Und das ist längst noch nicht alles. Berücksichtigt werden muss außerdem: Mann oder Frau, Euro-Land oder Nicht-Euro-Land, NATO-Mitglied oder keins.

Eben drum aber sind die Wahlen heute - Dialektik Europas! - aus zweierlei Gründen von zentraler Bedeutung.

Erstens: Es hilft nicht, das Demokratiedefizit der EU zu beklagen und die vermeintliche Machtlosigkeit des Europäischen Parlaments. Jeder kleine Schritt, den Europa in Richtung "direkte Mitsprache seiner Bürger" geht, ist zu begrüßen. Die Wahlen heute sind so ein kleiner, tastender Schritt - und wer gegen sie die Angst vor einem übermächtigen Europa mobilisiert, handelt zunächst einmal unredlich.

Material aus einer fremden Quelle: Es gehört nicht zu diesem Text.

(* ===== verification/Monitor.v ===== *)
(** * core/monitor.py: polling and classification (FR-1)

    A [PositionMonitor] owns a dictionary of volatility windows.  The process has two of
    them (the service's and the pipeline's own), so the operations take a [MonitorRef]
    saying which dictionary of the world is meant. *)
From S2P Require Import Prelude PyFloat Config State InFlight Breaker Observability Models.
From S2P Require Import Risk Events Io Logic World Api.

Definition WATCH_BAND_BPS : Z := 500.
Definition VOL_WINDOW : Z := 30.

Definition hf_wad_to_bps (hf_wad : Z) : Z := hf_wad / 10 ^ 14.
Definition hf_bps_to_float (hf_bps : Z) : res f64 := truediv hf_bps BPS.

Definition classify_state (account : UserAccountData) (hf_trigger_bps watch_band_bps : Z)
  : PositionState :=
  if negb (has_debt account) then HEALTHY
  else
    let hf_bps := health_factor account / 10 ^ 14 in
    if hf_bps <=? hf_trigger_bps then ASSESSING
    else if hf_bps <=? hf_trigger_bps + watch_band_bps then WATCH
    else HEALTHY.

(** Which monitor object: where its [_vols] live in the world. *)
Record MonitorRef := {
  mon_vols : World → dict string RollingVolatility;
  mon_set : dict string RollingVolatility → World → World;
}.

Definition service_monitor : MonitorRef := {| mon_vols := w_vols; mon_set := set_vols |}.
Definition pipeline_monitor : MonitorRef := {| mon_vols := w_pvols; mon_set := set_pvols |}.

(** A monitor reference only touches volatility windows. *)
Class MonitorRefLaws (m : MonitorRef) := {
  mon_set_view d w : service_view (mon_set m d w) = service_view w;
  mon_vols_set d w : mon_vols m (mon_set m d w) = d;
}.

Section monitor.
Context `{ChainApi} `{Libm} (m : MonitorRef).

(** [volatility_for]: the window of an asset, created on first use. *)
Definition volatility_for (asset : string) : prog RollingVolatility :=
  vol ← gets (λ w, dget (mon_vols m w) asset);
  match vol with
  | Some v => Ret v
  | None =>
      v ← lift (rolling_init VOL_WINDOW);
      _ ← modify (λ w, mon_set m (dset (mon_vols m w) asset v) w);
      Ret v
  end.

Definition poll_once (borrower : string) (hf_trigger_bps : Z) : prog PositionSnapshot :=
  account ← api_user_account_data borrower;
  let state := classify_state account hf_trigger_bps WATCH_BAND_BPS in
  hf ← lift (account_hf account);
  Ret {| ps_borrower := borrower; ps_account := account; ps_state := state;
         ps_hf := hf; ps_hf_trigger_bps := hf_trigger_bps |}.

(** The window object is updated in place. *)
Definition sample_price (asset : string) : prog f64 :=
  p ← api_asset_price asset;
  value ← lift (truediv (price p) (10 ^ op_decimals p));
  v ← volatility_for asset;
  _ ← modify (λ w, mon_set m (dset (mon_vols m w) asset (rv_update v value)) w);
  Ret value.

Definition sigma_for (asset : string) : prog f64 :=
  v ← volatility_for asset;
  lift (rv_sigma v).
End monitor.

#[global] Instance service_monitor_laws : MonitorRefLaws service_monitor.
Proof. by split. Qed.
#[global] Instance pipeline_monitor_laws : MonitorRefLaws pipeline_monitor.
Proof. by split. Qed.

(** ** The monitor only reads the chain *)
Section monitor_lemmas.
Context `{AL : ChainApiLaws} {L : Libm} (m : MonitorRef) {ML : MonitorRefLaws m}.

Lemma volatility_for_reads asset : reads (volatility_for m asset).
Proof. unfold volatility_for. reads_auto; apply mon_set_view. Qed.

Lemma poll_once_reads b t : reads (poll_once b t).
Proof. unfold poll_once. reads_auto. Qed.

Lemma sample_price_reads asset : reads (sample_price m asset).
Proof.
  pose proof volatility_for_reads. unfold sample_price. reads_auto; apply mon_set_view.
Qed.

Lemma sigma_for_reads asset : reads (sigma_for m asset).
Proof. pose proof volatility_for_reads. unfold sigma_for. reads_auto. Qed.

Lemma poll_once_returns b t :
  returns (poll_once b t) (λ s,
    ps_borrower s = b ∧ ps_hf_trigger_bps s = t ∧
    ps_state s = classify_state (ps_account s) t WATCH_BAND_BPS ∧
    account_hf (ps_account s) = Ok (ps_hf s)).
Proof.
  unfold poll_once. apply returns_bind_any; intros a.
  apply returns_lift_bind; intros hf Hhf. done.
Qed.
End monitor_lemmas.

#[export] Hint Resolve volatility_for_reads poll_once_reads sample_price_reads sigma_for_reads : finax.

(** ** Claims *)

(** How urgent a monitored state is. *)
Definition urgency (s : PositionState) : Z :=
  match s with ASSESSING => 2 | WATCH => 1 | _ => 0 end.

Lemma wad_bps_le hf t : hf / 10 ^ 14 ≤ t ↔ hf < (t + 1) * 10 ^ 14.
Proof.
  pose proof (div_floor_spec hf (10 ^ 14) ltac:(lia)). change (10 ^ 14) with 100000000000000 in *.
  lia.
Qed.

(** Classification partitions the accounts by exact thresholds on the 18-decimal health
    factor: an indebted position is ASSESSING exactly below [(trigger + 1) * 1e14], WATCH in
    the [watch_band] above it, and HEALTHY otherwise, like a position without debt; and a
    lower health factor or a higher trigger never makes the state less urgent. *)
Theorem classify_state_bands a t band :
  0 ≤ band →
  (classify_state a t band = ASSESSING ↔
     0 < total_debt_base a ∧ health_factor a < (t + 1) * 10 ^ 14) ∧
  (classify_state a t band = WATCH ↔
     0 < total_debt_base a ∧ (t + 1) * 10 ^ 14 ≤ health_factor a < (t + band + 1) * 10 ^ 14) ∧
  (classify_state a t band = HEALTHY ↔
     total_debt_base a ≤ 0 ∨ (t + band + 1) * 10 ^ 14 ≤ health_factor a) ∧
  ∀ a' t', health_factor a' ≤ health_factor a → t ≤ t' →
    (0 < total_debt_base a → 0 < total_debt_base a') →
    urgency (classify_state a t band) ≤ urgency (classify_state a' t' band).
Proof.
  intros Hb. unfold classify_state, has_debt.
  pose proof (wad_bps_le (health_factor a) t). pose proof (wad_bps_le (health_factor a) (t + band)).
  split_and!.
  1-3: bsplit; split; intros; try done; naive_solver lia.
  intros a' t' Ha Ht Hd.
  assert (health_factor a' / 10 ^ 14 ≤ health_factor a / 10 ^ 14) by (apply Z.div_le_mono; lia).
  destruct (Z.ltb_spec 0 (total_debt_base a)), (Z.ltb_spec 0 (total_debt_base a')); simpl;
    try lia; bsplit; lia.
Qed.

Lemma classify_state_bands_witness :
  let a := {| total_collateral_base := 100; total_debt_base := 50; available_borrows_base := 0;
              liquidation_threshold_bps := 8000; ltv_bps := 7500;
              health_factor := 1150000000000000000 |} in
  classify_state a 11500 WATCH_BAND_BPS = ASSESSING.
Proof.
  intros a. apply (classify_state_bands a 11500 WATCH_BAND_BPS); [vm_compute; discriminate|].
  split; reflexivity.
Defined.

Die "Vereinigten Staaten von Europa" sind weder ein Wunschtraum von Internationalisten, noch ein Albtraum von Nationalisten, sondern eine absehbar unrealistische Idee. Weshalb "Europa" in den nächsten zwanzig Jahren bleiben wird, was es ist, ganz gleich, ob die Briten sich für einen Austritt aus der EU entscheiden oder nicht, ob die AfD hierzulande zehn Prozent erreicht oder zwei, ob es demnächst eine Wirtschaftsregierung in Brüssel geben wird oder einen Rückbau der Institutionen. Das "Europa" der Nachkriegszeit war, ist und bleibt ein Symbol des zähen, manchmal frustrierenden Ringens um die "richtige" Integration nationalstaatlicher Interessen.

Zweitens: Es ergibt auch keinen Sinn, die "Kompetenzverlagerung" nach Brüssel zu beschimpfen und die Übergriffigkeit des vermeintlichen Supervormunds EU. Der Klimawandel, die Bankenkrise, das schuldenfinanzierte Wachstumsmodell des Westens und der Aufstieg Asiens, aber auch die Grenzenlosigkeit des Internets, der Produktion und des Handels mit Nahrungsmitteln verlangen nun mal eine Harmonisierung - und möglicherweise auch die Verteidigung - von (Schutz-)Standards.

Nirgends auf der Welt ist man mit diesem Projekt weiter als in Europa. Nirgends auf der Welt gibt es mehr Abstimmung unter Nachbarn als hier. Nirgends auf der Welt ein stärkeres institutionalisiertes Miteinander in Fragen, die die Menschheit entweder miteinander wird lösen können oder aber gar nicht.

Die Frage ist deshalb nicht, ob es "mehr Europa" braucht. Sondern in welchen Formen der Kooperation man dieses "mehr Europa" sinnvoll zu organisieren weiß. Wie viel Wettbewerb und Zusammenarbeit nötig sind, um die Harmonisierung Europas auf die effektive Spitze zu treiben. Wie viel Solidarität und Solidität künftig zählen sollen, damit das zuletzt reichlich lädierte Vertrauen zwischen den Staaten wieder wachsen kann.

Sage also keiner morgen, wir hätten gestern keine Wahl gehabt.